• [Prompt]
Nothing should differ between your output and the entries below.

───── Data extracts ─────

(** X13. The ways in which [loadPart] gives up all end alike: the call is
    fulfilled, the document is as it was, and one console entry is added.
    A rejected fetch logs the error it was rejected with; a response that
    is not [ok] logs an error that names the part's path (its body is not
    read and the selector is not looked up); a simple selector (a type, id
    or class selector with a plain name) that matches no element logs a
    warning that names the selector; a malformed selector makes
    [querySelector] throw, and the [SyntaxError] is caught and logged as
    an error, not as a warning. *)
Theorem loadPart_gives_up (partPath sel : string) (pos : option string) (st : Page) :
  (forall e,
      loadPart (NetworkError e) partPath sel pos st =
      (Fulfilled,
       mkPage (document st) (console st ++ [console_error_entry load_error e])%list))
  /\ (forall text,
        loadPart (Response false text) partPath sel pos st =
        (Fulfilled,
         mkPage (document st)
                (console st ++
                 [console_error_entry load_error
                    (mkError "Error" ("パーツの読み込みに失敗: " ++ partPath))])%list))
  /\ (simple_selector sel = true ->
      find_in sel (document st) = None ->
      forall html,
        loadPart (Response true html) partPath sel pos st =
        (Fulfilled,
         mkPage (document st)
                (console st ++
                 [console_warn_entry ("ターゲット要素が見つかりません: " ++ sel)])%list))
  /\ (malformed_selector sel = true ->
      find_in sel (document st) = None ->
      forall html,
        loadPart (Response true html) partPath sel pos st =
        (Fulfilled,
         mkPage (document st)
                (console st ++
                 [console_error_entry load_error (selector_SyntaxError sel)])%list)).
Proof.
  repeat split.
  - intros Hs H html. apply simple_not_malformed in Hs.
    unfold loadPart, async, try_catch, loadPart_try, bind, await_fetch, ret, querySelector.
    cbn [fst snd negb]. rewrite H, Hs. reflexivity.
  - intros Hm H html.
    unfold loadPart, async, try_catch, loadPart_try, bind, await_fetch, ret, querySelector.
    cbn [fst snd negb]. rewrite H, Hm. reflexivity.
Qed.

Lemma loadPart_gives_up_witness :
  loadPart (Response true "X") "parts/x.html" "#nowhere" None sample_page =
  (Fulfilled,
   mkPage sample_doc
          [console_warn_entry ("ターゲット要素が見つかりません: " ++ "#nowhere")])
  /\ loadPart (Response true "X") "parts/x.html" "##bad" None sample_page =
     (Fulfilled,
      mkPage sample_doc
             [console_error_entry load_error (selector_SyntaxError "##bad")]).
Proof.
  split.
  - exact (proj1 (proj2 (proj2 (@loadPart_gives_up "parts/x.html" "#nowhere" None
                                  sample_page)))
                 eq_refl eq_refl "X").
  - exact (proj2 (proj2 (proj2 (@loadPart_gives_up "parts/x.html" "##bad" None
                                  sample_page)))
                 eq_refl eq_refl "X").
Defined.

Lemma find_in_root (sel : string) (cs : list Node) :
  find_in sel (Element sel cs) = Some [].
Proof. simpl. now rewrite String.eqb_refl. Qed.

─────

• [Output below]
(** X13. The ways in which [loadPart] gives up all end alike: the call is
    fulfilled, the document is as it was, and one console entry is added.
    A rejected fetch logs the error it was rejected with; a response that
    is not [ok] logs an error that names the part's path (its body is not
    read and the selector is not looked up); a simple selector (a type, id
    or class selector with a plain name) that matches no element logs a
    warning that names the selector; a malformed selector makes
    [querySelector] throw, and the [SyntaxError] is caught and logged as
    an error, not as a warning. *)
Theorem loadPart_gives_up (partPath sel : string) (pos : option string) (st : Page) :
  (forall e,
      loadPart (NetworkError e) partPath sel pos st =
      (Fulfilled,
       mkPage (document st) (console st ++ [console_error_entry load_error e])%list))
  /\ (forall text,
        loadPart (Response false text) partPath sel pos st =
        (Fulfilled,
         mkPage (document st)
                (console st ++
                 [console_error_entry load_error
                    (mkError "Error" ("パーツの読み込みに失敗: " ++ partPath))])%list))
  /\ (simple_selector sel = true ->
      find_in sel (document st) = None ->
      forall html,
        loadPart (Response true html) partPath sel pos st =
        (Fulfilled,
         mkPage (document st)
                (console st ++
                 [console_warn_entry ("ターゲット要素が見つかりません: " ++ sel)])%list))
  /\ (malformed_selector sel = true ->
      find_in sel (document st) = None ->
      forall html,
        loadPart (Response true html) partPath sel pos st =
        (Fulfilled,
         mkPage (document st)
                (console st ++
                 [console_error_entry load_error (selector_SyntaxError sel)])%list)).
Proof.
  repeat split.
  - intros Hs H html. apply simple_not_malformed in Hs.
    unfold loadPart, async, try_catch, loadPart_try, bind, await_fetch, ret, querySelector.
    cbn [fst snd negb]. rewrite H, Hs. reflexivity.
  - intros Hm H html.
    unfold loadPart, async, try_catch, loadPart_try, bind, await_fetch, ret, querySelector.
    cbn [fst snd negb]. rewrite H, Hm. reflexivity.
Qed.

Lemma loadPart_gives_up_witness :
  loadPart (Response true "X") "parts/x.html" "#nowhere" None sample_page =
  (Fulfilled,
   mkPage sample_doc
          [console_warn_entry ("ターゲット要素が見つかりません: " ++ "#nowhere")])
  /\ loadPart (Response true "X") "parts/x.html" "##bad" None sample_page =
     (Fulfilled,
      mkPage sample_doc
             [console_error_entry load_error (selector_SyntaxError "##bad")]).
Proof.
  split.
  - exact (proj1 (proj2 (proj2 (@loadPart_gives_up "parts/x.html" "#nowhere" None
                                  sample_page)))
                 eq_refl eq_refl "X").
  - exact (proj2 (proj2 (proj2 (@loadPart_gives_up "parts/x.html" "##bad" None
                                  sample_page)))
                 eq_refl eq_refl "X").
Defined.

Lemma find_in_root (sel : string) (cs : list Node) :
  find_in sel (Element sel cs) = Some [].
Proof. simpl. now rewrite String.eqb_refl. Qed.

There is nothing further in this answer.